Classic Groundbreaking Experiment On Early Earth Peptides Replicated
June 26, 2014

Classic Groundbreaking Experiment On Early Earth Peptides Replicated

Brett Smith for - Your Universe Online

[ Watch the Video: Stanley Miller’s Forgotten Experiments, Analyzed ]

In a tribute to his old mentor and colleague, a marine chemistry professor at the University of California, San Diego was able to successfully replicate a mysterious and groundbreaking experiment by the “Father of Pre-biotic Chemistry.”

In 1953, chemist Stanley Miller published a report on a landmark experiment that showed how peptides, basic building blocks of life, could have formed in the oceans of the early Earth. The experiment was unusual in that Miller made the head-scratching decision to use the chemical cyanamide, which may or may not have been available on the early Earth.
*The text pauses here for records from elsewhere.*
(** * logsift: topic filters, the Logger facade and runtime configuration

    A shallow embedding of [filter.go] and [log.go].

    Go values that are shared and mutated live in a store and are named
    by their address: the [logger] structs, the filters behind the
    [Filter] interface, and the [logrus.Logger] they write to.  Every
    function of the package is a function from the store to an outcome
    that carries the store it leaves behind.  The frames of the callers
    are an argument of every function that ends in [withSource], since
    that is where [runtime.Caller] reads them.

    One thread of control is modelled.  The lock of the concurrent filter
    is part of its state, taken and released by each method, so that a
    call on a held lock is seen to wait; interleavings are not modelled.
    Rendering, the output writer ([SetOutput]) and hooks ([AddHook]) are
    left to [logrus]: the sink keeps what it is handed.  A map given to
    [SetMap] is taken by value; a caller that keeps writing to the map it
    handed over is outside the operations modelled here. *)

From Stdlib Require Import Ascii.
From stdpp Require Import base option list strings gmap pretty.

Open Scope string_scope.

(** ** Outcomes

    A Go call returns, panics, ends the process ([os.Exit]), or never
    comes back because it waits for a lock.  Deferred calls have run when
    a panic leaves a function, so a panic still carries a state. *)

Inductive Outcome (S A : Type) : Type :=
| Ok (a : A) (s : S)
| Panic (s : S)
| Exit (s : S)
| Block.

Arguments Ok {S A} a s.
Arguments Panic {S A} s.
Arguments Exit {S A} s.
Arguments Block {S A}.

Definition M (S A : Type) : Type := S → Outcome S A.

Definition ret {S A} (a : A) : M S A := λ s, Ok a s.

Definition bind {S A B} (m : M S A) (k : A → M S B) : M S B :=
  λ s, match m s with
       | Ok a s' => k a s'
       | Panic s' => Panic s'
       | Exit s' => Exit s'
       | Block => Block
       end.

Notation "x <- m ;; k" := (bind m (λ x, k))
  (at level 100, m at next level, right associativity).
Notation "m ;; k" := (bind m (λ _, k))
  (at level 100, right associativity).

(** ** Go maps of type [map[string]bool]

    A map value is a reference that may be nil.  Reading, deleting from
    and ranging over a nil map are allowed; storing into it panics. *)

Abbreviation gomap := (option (gmap string bool)).

Definition go_make : gomap := Some ∅.

Definition go_store (m : gomap) (k : string) (v : bool) : option gomap :=
  match m with
  | Some g => Some (Some (<[k:=v]> g))
  | None => None
  end.

Definition go_delete (m : gomap) (k : string) : gomap := delete k <$> m.

Definition go_len (m : gomap) : nat := from_option size 0 m.

Definition go_has (m : gomap) (k : string) : bool :=
  match m ≫= (.!! k) with Some _ => true | None => false end.

Definition go_keys (m : gomap) : list string :=
  from_option (λ g, (map_to_list g).*1) [] m.

Definition go_isnil (m : gomap) : bool :=
  match m with None => true | Some _ => false end.

(** The four loops of [filter.go]; both filter structs run the same ones. *)

(** [for _, filter := range filters { if filter != "" { m[filter] = true } }] *)
Fixpoint rangeAdd (fs : list string) (m : gomap) : option gomap :=
  match fs with
  | [] => Some m
  | x :: rest =>
      if String.eqb x "" then rangeAdd rest m
      else go_store m x true ≫= rangeAdd rest
  end.

(** [for _, filter := range filters { if filter != "" { delete(m, filter) } }] *)
Fixpoint rangeRemove (fs : list string) (m : gomap) : gomap :=
  match fs with
  | [] => m
  | x :: rest =>
      if String.eqb x "" then rangeRemove rest m
      else rangeRemove rest (go_delete m x)
  end.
According to a newly published report in the journal Angewandte Chemie, Miller’s old student and colleague Jeffrey Bada, along with a team of American researchers, were able to replicate the old experiment using modern technology. The team was also able to show that the reaction could have taken place under basic conditions, not solely under acidic conditions as was previously thought.

After Miller suffered a major stroke in 1999, Bada inherited numerous boxes containing samples from his mentor’s old experiments.

"I opened it up and inside were all these other little boxes," Bada said. "I started looking at them, and realized they were from all his original experiments; the ones he did in 1953 that he wrote the famous paper in Science on, plus a whole assortment of others related to that. It's something that should rightfully end up in the Smithsonian."

The famous experiment conducted by Miller, referred to as the electric discharge experiment, involves the replication of the primordial ocean and a tiny electrical charge to spark the development of peptides. The charge represents lighting, which was probably quite prevalent on Earth at the time.

Using modern liquid chromatography and mass spectrometry techniques, the researchers in the new study discovered that the reaction samples from 1958 did indeed contain peptides. The team then set out to replicate the experiment using modern equipment. They were able to verify that the reaction did create peptides.

"What we found were some of the same products of polymerization that we found in the original samples," Parker said. "This corroborated the data that we collected from analyzing the original samples."

The new study also showed that this reaction could take place under basic conditions.

"What we've done is shown that you don't need acid conditions; you just need to have the intermediates involved in amino acid synthesis there, which is very reasonable," Bada said.

One of the biggest mysteries surrounding Miller’s experiments is the use of cyanamide – a chemical used in the production of pharmaceuticals. The study team said they could only speculate as to the reason why Miller chose to include this essential chemical in his experiment.

"Everybody who would have been there and could verify this is gone, so we're just left to scratch our heads and say 'how'd he get this idea before anyone else,'" Bada said.

Like tribute bands putting their own twist on a classic hit, researchers have been regularly delving into Miller’s past work and replicating his greatest experiment in different ways. In 2008, researchers were able to show a much more robust peptide synthesis than the one Miller published in Science in 1953.